In 1860, a second novel, Three Times Dead, was serialised. It was not a success with the public, but it brought Braddon to the attention of the publisher, John Maxwell, who had already published several of Braddon’s short stories in his magazines. Inspite of its flaws, in Three Times Dead Maxwell recognised a talent worth cultivating, and he offered to help her revise the text. Reworked as The Trail Of The Serpent, Braddon’s second novel found an appreciative audience and some critical attention. She continued with her novel-writing, and 1862 published Lady Audley’s Secret, a cause célèbre of the first order. From that notorious pinnacle, she never looked back. In 1866, using her own profits and with John Maxwell’s encouragement, she founded the Belgravia Magazine, an affordable vehicle for serialised novels, poems, travel narratives, biographies, and essays on fashion, history and science.
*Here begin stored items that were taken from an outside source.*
(** * so-vits-svc-fork: the Colab notebook and the [svc] command line

    The repository excerpt consists of [notebooks/so-vits-svc-fork-4.0.ipynb]
    and [CHANGELOG.md].  The notebook is the only executable artefact: a
    list of cells, each a list of Python statements, IPython magics and
    [!]-prefixed shell commands.  This development embeds

    - the notebook itself, cell by cell ([notebook]);
    - the part of the IPython kernel the notebook relies on: the filling in
      of [{NAME}] in shell lines and f-strings, word splitting, imports,
      [random.randint] and [str] ([Kernel]);
    - a file tree ([Fs]) and the shell commands the notebook issues on it
      ([Shell]), with the processes a shell starts for a line ([Proc]);
      the [svc] subcommands are not part of the excerpt and are modelled
      from the specification ([Svc]);
    - what the notebook asks of [svc]: subcommands, arguments, order ([Nb]). *)

From Stdlib Require Import ZArith Ascii DecimalString DecimalNat DecimalZ Sorted.
From stdpp Require Import gmap strings list fin_maps.

Local Open Scope Z_scope.

(** ** Strings and paths *)

Module Str.

Definition dquote : ascii := "034"%char.
Definition q : string := String dquote "".

(** [strip_suffix suf s] is [Some pre] exactly when [s = pre +:+ suf]. *)
Fixpoint strip_suffix (suf s : string) : option string :=
  if String.eqb s suf then Some ""
  else match s with
       | EmptyString => None
       | String c s' => String c <$> strip_suffix suf s'
       end.

Definition ends_with (suf s : string) : bool :=
  bool_decide (is_Some (strip_suffix suf s)).

Fixpoint strip_prefix (pre s : string) : option string :=
  match pre, s with
  | EmptyString, _ => Some s
  | String a pre', String b s' =>
      if Ascii.eqb a b then strip_prefix pre' s' else None
  | String _ _, EmptyString => None
  end.

Definition starts_with (pre s : string) : bool :=
  bool_decide (is_Some (strip_prefix pre s)).

(** Python's [str] on a non-negative [int]: its decimal numeral. *)
Definition of_nat (n : nat) : string :=
  NilEmpty.string_of_uint (Nat.to_uint n).

(** Python's [str] on an [int]. *)
Definition of_Z (z : Z) : string :=
  NilEmpty.string_of_int (Z.to_int z).

(** The last component of a [/]-separated path or URL. *)
Fixpoint basename_go (cur s : string) : string :=
  match s with
  | EmptyString => cur
  | String c s' =>
      if Ascii.eqb c "/" then basename_go "" s'
      else basename_go (cur +:+ String c "") s'
  end.

Definition basename (s : string) : string := basename_go "" s.

Fixpoint has_slash (s : string) : bool :=
  match s with
  | EmptyString => false
  | String c s' => Ascii.eqb c "/" || has_slash s'
  end.

(** A path without its trailing slashes ([logs/44k/] names [logs/44k]). *)
Fixpoint normalize (s : string) : string :=
  match s with
  | EmptyString => ""
  | String c s' =>
      match normalize s' with
      | EmptyString => if Ascii.eqb c "/" then "" else String c ""
      | r => String c r
      end
  end.

(** The directory a path lies in: the path without its last component
    and the slash before it ([""] is the root). *)
Fixpoint dirname (s : string) : string :=
  match s with
  | EmptyString => ""
  | String c s' => if has_slash s' then String c (dirname s') else ""
  end.



(** [under dir p]: [p] lies strictly below directory [dir]. *)
Definition under (dir p : string) : bool :=
  starts_with (normalize dir +:+ "/") p.

End Str.

(** ** The notebook *)

(** A statement of a code cell.  Shell lines and magics keep their text as
    written; the few Python statements the notebook uses are constructors:

    - [Comment text] is [# text], also Colab's [#@title] and [#@markdown];
    - [Shell cmd] is [!cmd] and [Magic cmd] is [%cmd];
    - [Param x v] is the form field [x = "v" #@param {...}];
    - [AssignRandint x a b] is [x = str(random.randint(a, b))];
    - [Import m] is [import m], for a module [m] that is no submodule,
      and [FromImport m names] is [from m import names];
    - [DriveMount m] is [drive.mount('m')];
    - [DisplayAudio f autoplay] is [display(Audio(f"f"))], with
      [autoplay=True] or without;
    - [IfEq x v s1 s2] is [if x == "v": s1] followed by [else: s2], both
      bodies being one statement.

    The commented-out [mv] of the download cell names a corpus directory in
    Japanese script; that comment is kept with the directory abbreviated. *)
Inductive stmt :=
| Comment (text : string)
| Blank
| Shell (cmd : string)
| Magic (cmd : string)
| Param (x v : string)
| AssignRandint (x : string) (a b : Z)
| Import (module : string)
| FromImport (module : string) (names : list string)
| DriveMount (mountpoint : string)
| DisplayAudio (fstring : string) (autoplay : bool)
| IfEq (x v : string) (then_ else_ : stmt).

Inductive cell :=
| Markdown (source : list string)
| Code (source : list stmt).

Definition model_dir : string := "drive/MyDrive/so-vits-svc-fork/logs/44k".

Definition notebook : list cell :=
  [ Markdown
      [ "## Before training"; "";
        "This program saves the last 3 generations of models to Google Drive. Since 1 generation of models is >1GB, you should have at least 3GB of free space in Google Drive. If you do not have such free space, it is recommended to create another Google Account.";
        "";
        "Training requires >10GB VRAM. (T4 should be enough) Inference does not require such a lot of VRAM." ];
    Markdown [ "## Installation" ];
    Code [ Comment "@title Check GPU";
           Shell "nvidia-smi" ];
    Code [ Comment "@title Install dependencies";
           Shell "python -m pip install -U pip wheel";
           Magic "pip install -U ipython ";
           Blank;
           Comment "@markdown Branch (for development)";
           Param "BRANCH" "none";
           IfEq "BRANCH" "none"
             (Magic "pip install -U so-vits-svc-fork")
             (Magic "pip install -U git+https://github.com/34j/so-vits-svc-fork.git@{BRANCH}") ];
    Code [ Comment "@title Mount Google Drive";
           FromImport "google.colab" ["drive"];
           DriveMount "/content/drive" ];
    Markdown [ "## Training" ];
    Code [ Comment "@title Make dataset directory";
           Magic "cd ./content" ];
    Code [ Shell ("mkdir -p " +:+ Str.q +:+ "dataset_raw/44k" +:+ Str.q) ];
    Code [ Comment ("!rm -r " +:+ Str.q +:+ "dataset_raw/44k" +:+ Str.q);
           Comment ("!rm -r " +:+ Str.q +:+ "dataset/44k" +:+ Str.q) ];
    Code [ Comment "@title Copy your dataset";
           Param "DATASET_NAME" "kiritan";
           Shell ("cp -R /content/drive/MyDrive/so-vits-svc-fork/dataset/{DATASET_NAME}/ -t "
                  +:+ Str.q +:+ "dataset_raw/44k/" +:+ Str.q) ];
    Code [ Comment "@title Download dataset (Tsukuyomi-chan JVS)";
           Comment "@markdown Make sure you agree to the license when using this dataset.";
           Comment " !wget https://tyc.rei-yumesaki.net/files/sozai-tyc-corpus1.zip";
           Comment " !unzip sozai-tyc-corpus1.zip";
           Comment (" !mv " +:+ Str.q +:+ "/content/(corpus)/WAV" +:+ Str.q +:+ " "
                    +:+ Str.q +:+ "dataset_raw/44k/tsukuyomi" +:+ Str.q) ];
    Code [ Comment "@title Automatic preprocessing";
           Shell "svc pre-resample" ];
    Code [ Shell "svc pre-config" ];
    Code [ Comment "@title Copy configs file";
           Shell "cp configs/44k/config.json drive/MyDrive/so-vits-svc-fork" ];
    Code [ Shell "svc pre-hubert" ];
    Code [ Comment "@title Train";
           Shell "svc train --model-path drive/MyDrive/so-vits-svc-fork/logs/44k" ];
    Markdown [ "## Inference" ];
    Code [ Comment "@title Get the author's voice as a source";
           Import "random";
           AssignRandint "NAME" 1 100;
           Shell ("wget -N " +:+ Str.q
                  +:+ "https://github.com/34j/34j/raw/main/jvs-parallel100/{NAME}.wav"
                  +:+ Str.q);
           FromImport "IPython.display" ["Audio"; "display"];
           DisplayAudio "{NAME}.wav" false ];
    Code [ Comment "@title Use trained model";
           Shell "svc infer {NAME}.wav -m drive/MyDrive/so-vits-svc-fork/logs/44k/ -c drive/MyDrive/so-vits-svc-fork/logs/44k/config.json";
           DisplayAudio "{NAME}.out.wav" true ];
    Markdown [ "### Pretrained models" ];
    Code [ Comment "@title https://huggingface.co/TachibanaKimika/so-vits-svc-4.0-models/tree/main";
           Shell ("wget -N " +:+ Str.q
                  +:+ "https://huggingface.co/TachibanaKimika/so-vits-svc-4.0-models/resolve/main/riri/G_riri_220.pth"
                  +:+ Str.q);
           Shell ("wget -N " +:+ Str.q
                  +:+ "https://huggingface.co/TachibanaKimika/so-vits-svc-4.0-models/resolve/main/riri/config.json"
                  +:+ Str.q) ];
    Code [ Shell "svc infer {NAME}.wav -c config.json -m G_riri_220.pth";
           DisplayAudio "{NAME}.out.wav" true ];
    Code [ Comment "@title https://huggingface.co/therealvul/so-vits-svc-4.0/tree/main";
           Shell ("wget -N " +:+ Str.q
                  +:+ "https://huggingface.co/therealvul/so-vits-svc-4.0/resolve/main/Pinkie%20(speaking%20sep)/G_166400.pth"
                  +:+ Str.q);
           Shell ("wget -N " +:+ Str.q
                  +:+ "https://huggingface.co/therealvul/so-vits-svc-4.0/resolve/main/Pinkie%20(speaking%20sep)/config.json"
                  +:+ Str.q) ];
    Code [ Blank;
           Shell ("svc infer {NAME}.wav --speaker " +:+ Str.q +:+ "Pinkie {neutral}" +:+ Str.q
                  +:+ " -c config.json -m G_166400.pth");
           DisplayAudio "{NAME}.out.wav" true ] ].

(** ** The kernel: what the notebook's Python does *)

Module Kernel.

(** What a statement makes the kernel do outside itself. *)
Inductive action :=
| Sh (argv : list string)
    (** a shell command, after expansion and word splitting *)
| LineMagic (argv : list string)
| Mount (mountpoint : string)
| Play (path : string) (autoplay : bool).

(** Python variables of the session (all of them hold strings) and the
    entropy [random] draws from, one number per call.  [out] lists what
    the statements made the kernel do, [system] the lines it handed to a
    shell, in order: the line of each [!cmd], and the call of pip that
    [%pip] makes through the same function. *)
Record state := {
  env : gmap string string;
  entropy : list Z;
  out : list action;
  system : list string
}.

Definition init (entropy : list Z) : state :=
  {| env := ∅; entropy := entropy; out := []; system := [] |}.

(** [random.randint(a, b)] is [a + randbelow(b - a + 1)]: both ends are
    included.  [r] is the entropy the generator consumes. *)
Definition randbelow (r n : Z) : Z := r mod n.
Definition randint (a b r : Z) : Z := a + randbelow r (b - a + 1).

(** Filling in the fields [{x}] of a line from the session's variables,
    as [str.format] does.  [None] is the exception a field raises when its
    name is not defined, or the braces do not match.  (The escapes [{{]
    and [}}] and the [$x] form are not needed for this notebook.) *)
Fixpoint format_go (e : gmap string string) (pending : option string)
    (s : string) : option string :=
  match s with
  | EmptyString =>
      match pending with None => Some "" | Some _ => None end
  | String c s' =>
      match pending with
      | None =>
          if Ascii.eqb c "{" then format_go e (Some "") s'
          else if Ascii.eqb c "}" then None
          else String c <$> format_go e None s'
      | Some n =>
          if Ascii.eqb c "}"
          then v ← e !! n; r ← format_go e None s'; Some (v +:+ r)
          else format_go e (Some (n +:+ String c "")) s'
      end
  end.

(** An f-string: [None] is a [NameError]. *)
Definition fstring (e : gmap string string) (s : string) : option string :=
  format_go e None s.

(** IPython's [var_expand] on the line of a [!] command or a magic: when
    the formatter fails, the line goes on to the shell as it was written,
    with none of its fields filled in. *)
Definition expand (e : gmap string string) (s : string) : string :=
  default s (format_go e None s).

(** Word splitting of a command line: blanks separate words, double
    quotes group. *)
Fixpoint words_go (cur : option string) (quoted : bool) (s : string)
    : list string :=
  match s with
  | EmptyString => option_list cur
  | String c s' =>
      if Ascii.eqb c Str.dquote
      then words_go (Some (default "" cur)) (negb quoted) s'
      else if Ascii.eqb c " " && negb quoted
      then option_list cur ++ words_go None false s'
      else words_go (Some (default "" cur +:+ String c "")) quoted s'
  end.

Definition words (s : string) : list string := words_go None false s.

Definition emit (a : action) (st : state) : state :=
  {| env := env st; entropy := entropy st; out := out st ++ [a];
     system := system st |}.

Definition hand (line : string) (st : state) : state :=
  {| env := env st; entropy := entropy st; out := out st;
     system := system st ++ [line] |}.

Definition assign (x v : string) (st : state) : state :=
  {| env := <[x := v]> (env st); entropy := entropy st; out := out st;
     system := system st |}.

(** What an import binds a name to.  The session holds text only, so a
    module and a member of a module are stood for by a description; the
    text Python prints for them depends on the installation. *)
Definition module (m : string) : string := "<module '" +:+ m +:+ "'>".
Definition member (m x : string) : string :=
  "<'" +:+ x +:+ "' of module '" +:+ m +:+ "'>".

Definition has (st : state) (x v : string) : bool :=
  bool_decide (env st !! x = Some v).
Meanwhile, Braddon’s private life was following a path every bit as scandalous as her novels.

The attraction between Mary Elizabeth Braddon and John Maxwell was almost instantaneous, but Maxwell was already married—in a manner of speaking: his first wife (also Mary, uncomfortably enough) had suffered a severe mental breakdown some years earlier, and as a consequence had been institutionalised for a period of time, leaving Maxwell with the care of their six children. Under the laws of the day, a divorce was out of the question. In 1861, Braddon and Maxwell began living together unmarried.

I like to think of Mary Elizabeth Braddon as the sensation novel’s answer to George Eliot. Only George Eliot didn’t write better than eighty novels while raising twelve children.

As soon as she moved into his house, Braddon took over the care of Maxwell’s existing family (disproving all the step-motherly myths in the process, it seems), and over the following years bore seven children of her own, of which six survived. One of them, William Babbington Maxwell, born in 1866, would eventually follow in his mother’s footsteps by becoming a prolific and popular novelist. In 1874, the tragic Mary Maxwell died in Dublin. As soon as they decently could, Braddon and Maxwell got married—and the former’s novels began to be trumpeted as “—by MRS MAXWELL.” Amusingly, it didn’t stick: Braddon was by then far too famous, not to say infamous, under her maiden name.

For all of her success, there is still some uncertainty over exactly how many novels Braddon did write. Remarkably, in spite of her popular and financial success amongst the middle- and upper-classes, with Maxwell’s encouragement Braddon continued to write (albeit pseudonymously) for magazines aimed at the working-classes. In recent years a great deal of scholarly effort has gone into unearthing and preserving these hitherto unrecognised works, and is still ongoing.

There are, however, plenty of novels by Mary Elizabeth Braddon for us to be going on with in the meantime.